Selten kulminiert das Spiel so synchron und auf schöne Weise harsch zu einem Gebilde wie Into Tomorrow, ein Song wie ein Wirbelsturm. Um dann wieder in flauschiger Eleganz ( The Start Of Forever) zu prickeln. Wellers Solo-Werk, im Schwerpunkt As Is Now, bildet den Kern, umso mehr werden Lieder von The Jam gefeiert: Shopping, English Rose oder die famos hallende B-Seite The Butterfly Collector. An Mellotron und Klavier macht das Gespann eine nicht ganz so gute Figur wie an den Saiten, was den coolen Hund Weller nicht davon abhält, Cradock anschließend für einen Song das Feld zu überlassen und sich rauchend am Bühnenrand des Lebens und womöglich auch der anwesenden Frisur-Epigonen zu erfreuen.

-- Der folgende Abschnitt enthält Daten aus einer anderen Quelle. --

(** The staged messages, taken from their queue with their delays resolved. *)
Lemma stage_resolves d tq i ms : ∀ fuel b x pend,
  (length ms < fuel)%nat → wf_world (br_world b) → is_Some (queues (br_world b) !! tq) → br_destinations b !! d = Some x →
  tb_holds (ds_transactionBuffer x) pend → log_ok (ds_transactionBuffer x) →
  queue_abs (br_world b) tq = entry_of <$> ms → NoDup ms.*1 → Forall (λ pm, at_heap (br_world b) pm ∧ delayed pm.2) ms →
  ∃ w t, stage fuel d tq (nowAt i) b = Ok (ms.*1) (with_buffer d t x (set_br_world w b)) ∧ wf_world w ∧
    tb_holds t (foldl (patch_for (nowAt i)) pend ms.*2) ∧ log_ok t ∧
    Forall (λ pm, heap w !! pm.1 = Some (resolved (nowAt i) pm.2)) ms ∧
    (∀ p, p ∉ ms.*1 → heap w !! p = heap (br_world b) !! p) ∧
    is_Some (queues w !! tq) ∧ queue_abs w tq = [] ∧ ∀ q, q ≠ tq → queues w !! q = queues (br_world b) !! q.
Proof.
  induction ms as [|[p m] ms IH]; intros [|fuel] b x pend Hf Hw Hq Hd Htb Hlog Habs Hnd Hms; simpl in Hf; try lia;
    destruct (queue_try_dequeue_spec _ _ Hw Hq) as (r & w & D1 & D2 & D3 & D4 & D5 & D6); rewrite Habs in D6; csimpl in D6;
    destruct D6 as [-> D6]; cbn [stage]; rewrite (bind_ok _ _ _ _ _ (bWorld_ok _ _ _ _ D1)).
  - exists w, (ds_transactionBuffer x). split; [|split_and!; try done; by rewrite D3]. unfold with_buffer.
    assert (set_ds_transactionBuffer (ds_transactionBuffer x) x = x) as -> by by destruct x. rewrite insert_id by done. by destruct b.
  - apply Forall_cons_1 in Hms as [[Hp [_ Hdelay]] Hms]. unfold at_heap in Hp. simpl in Hp, Hdelay. csimpl in Hnd.
    apply list.NoDup_cons in Hnd as [Hnew Hnd].
    assert (Hp1 : heap (br_world (set_br_world w b)) !! p = Some m) by (simpl; by rewrite D3).
    destruct (resolveDelay_ok d x p m (set_br_world w b) pend i Hd Hp1 Htb Hlog Hdelay) as (t & R1 & R2 & R3).
    rewrite (bind_ok _ _ _ _ _ R1). match type of R1 with _ = Ok tt ?s => set (b1 := s) in * end.
    destruct (IH fuel b1 (set_ds_transactionBuffer t x) (patch_for (nowAt i) pend m))
      as (w2 & t2 & S1 & S2 & S3 & S4 & S5 & S6 & S7 & S8 & S9); [lia|by apply (wf_world_at w p m)|done|apply lookup_insert_eq|done..| |].
    { apply list.Forall_forall. intros pm Hin. destruct (proj1 (list.Forall_forall _ _) Hms pm Hin) as [H1 H2]. split; [|done].
      unfold at_heap in *. simpl. rewrite lookup_insert_ne; [by rewrite D3|]. intros ->. apply Hnew. by apply list_elem_of_fmap_2. }
    exists w2, t2. rewrite (bind_ok _ _ _ _ _ S1). split; [|split_and!; try done].
    + cbn [mret M_ret fmap list_fmap fst]. unfold with_buffer, b1. simpl. unfold set_br_destinations. simpl. by rewrite insert_insert_eq.
    + constructor; [|done]. cbn [fst snd]. rewrite S6 by done. apply lookup_insert_eq.
    + intros p' [Hne Hp']%not_elem_of_cons. rewrite S6 by done. simpl. rewrite lookup_insert_ne by done. by rewrite D3.
    + intros q Hne. rewrite S9 by done. by apply D5.
Qed.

Weller bleibt der Modfather, dessen Understatement auch im dunklen Vierknopf-T-Shirt nicht verblasst. Einer, der einen heimlichen Star neben sich duldet: Cradock, der bei I Wanna Make It Alright per E-Bow auf der Elektrischen den Charme von Streichern entwickelt. Der zupft und zürnt, klopft und drängt, zurücksteht und tröpfeln lässt. Out Of The Sinking, dieser göttliche Britrock, den sich Gallagher eins und zwei später mit Oasis zum Vorbild nahmen, um ihn dann gegen den Baum zu fahren, und das abschließend rockige Come On/Let’s Go bilden nach 90 Minuten die Höhepunkte von insgesamt sechs Zugaben. Im gediegenen Auditorium stehen sie dann einfach auf. Rob beispielsweise, der extra aus Birmingham kam, nach Amsterdam reiste und sein Idol auf der Tournee weiterverfolgen will. Rob, der aussieht wie ein Banker in Bügelfalte, der Wellersche Fransen auf dem Kopf trägt. Er reißt die Arme hoch und schreit: „Paul Welleeeeeer!“. Und dann ist wieder einmal alles gesagt in Zeiten, in denen Bands wie die Arctic Monkeys zur Zukunft des Britrock erklärt werden.